Какие прелестные вещицы! Аните стало любопытно, что выберет Фелипе ей в подарок, и она волновалась, как маленькая девочка. Она пыталась бороться с волнением, начав разглядывать товары, пока он выбирал, и вот наконец Фелипе вручил ей бумажный сверток.

— Когда я смогу посмотреть, что там? — спросила Анита уже на улице.

— Можете сейчас.

Она надорвала с одного бока нарядную обертку. Подарком оказалась кукла-матадор. Ей не понравилось.
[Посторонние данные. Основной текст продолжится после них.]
Lemma append_sim A p k logs info now : Rep A p -> IsSlot k -> op_fits (OpAppend k logs info now) ->
  simulates A (OpAppend k logs info now) (written (AppendLogs p k logs info now)).
Proof.
  intros R Hk [Hl Hi]. unfold AppendLogs. destruct (shardDB_ok A p k R Hk) as (j & db & Hdb & _).
  rewrite Hdb at 1. cbn [res_bind]. destruct info as [info|].
  - destruct (SetLeaderTermStartIndex_ok A p k R Hk (tsi_Term info) (tsi_Index info)) as [(p1 & -> & R1)|[-> HF]];
      [apply Hi..| |done]. cbn [res_bind].
    destruct (append_only _ p1 k R1 Hk logs now Hl) as [(p2 & -> & R2)|[-> HF]]; cbn.
    + eexists. split; [by apply step_done|]. rewrite set_slot_eq in R2. by apply set_slot_twice in R2.
    + eexists. split; [by apply step_half|done].
  - cbn [res_bind]. eapply slot_write_sim; [done|done|]. by apply append_only.
Qed.

Lemma state_sim A p k now : Rep A p -> IsSlot k -> simulates A (OpGetState k now) (slot_exec p (OpGetState k now)).
Proof.
  intros R Hk. cbn [slot_exec]. unfold GetState. pose proof (rp_ok A p R k Hk) as Ha.
  destruct (LastIndexAndTerm_ok A p k R Hk) as [->|[-> HF]]; cbn [res_bind];
    [|exists A; split; [by apply step_failed|done]].
  destruct (AppliedIndex_ok A p k R Hk) as [->|[-> HF]]; cbn [res_bind];
    [|exists A; split; [by apply step_failed|done]].
  destruct (Z.ltb_spec (top (sl_logs (A k))) (sl_applied (A k))).
  - destruct (SetAppliedIndex_ok A p k R Hk (top (sl_logs (A k))) now) as [(p' & -> & HR)|[-> HF]]; cbn.
    + pose proof (top_log _ Ha). unfold is_u64, MaxUint64 in *. lia.
    + eexists. split; [apply step_done; cbn; by rewrite Z.min_r by lia|done].
    + exists A. split; [by apply step_failed|done].
  - eexists. split; [apply step_done; cbn; by rewrite Z.min_l by lia|].
    replace (put_applied (A k) (sl_applied (A k))) with (A k) by by destruct (A k). by apply Rep_same.
Qed.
— Спасибо. — Аните удалось выдавить мрачноватую улыбку.

— Вам не нравится? — Фелипе нисколько не удивился. — Вы не восхищаешься этим маленьким храбрецом?

— Меня не восхищает то, чем он занимается.

— Матадорам нужно зарабатывать себе на жизнь.

— Но не таким кровавым путем. Я бы лучше умерла с голоду или пошла просить подаяние.

— Матадор тоже нужен.

— Боюсь, бедный бык так не считает, — пробурчала Анита.

Фелипе поджал губы.

— Он удовлетворяет людскую жажду крови. Все люди — агрессивные животные. Они приходят на бой быков, чтобы избавиться от агрессии. Если бы у них не было такого выхода, как коррида, они били бы жен, приходя домой, и обижали тех, кого любят. Количество преступлений возросло бы, и в женских сердцах поселился ужас. Все-таки лучше так, как есть, да и бык, в конце концов, имеет свой шанс.

— Я никогда не соглашусь с вами. Никогда!

— Это не столь важно, — произнес он по-испански и пожал плечами, чтобы продемонстрировать полное безразличие к ее мнению. — Нам не обязательно соглашаться по всем пунктам. Должны же у нас быть по каким-то вопросам и разные мнения.

— Да, — соврала она так же неубедительно, как и он.

Анита сунула куклу в карман. Лучше ее не видеть.

Уже у себя в отеле она не могла удержаться, спросив:

— Мы с вами еще увидимся?

И тут же пожалела о сказанном — слишком горячо это у нее вырвалось.

Фелипе ничего не ответил, а немного спустя сказал:

— Человек чести не станет целовать невесту другого. — Вздернув подбородок, он глянул ей в глаза. — Что бы вы сделали, если бы я поцеловал вас?

— Не знаю.

— Тогда я должен это выяснить. — Он обнял ее. Его губы коснулись ее губ, сначала нежно, испытывая ее желание, и, только дождавшись молчаливого ответа, сладость вспыхнула страстью.

— Теперь мы оба знаем, — прошептал он, выпуская ее.

Предполагалось, что теперь Анита поднимется в свою комнату, разденется и ляжет спать. Поспав, встанет и позавтракает с Эдвардом, словно ничего потрясающего не случилось.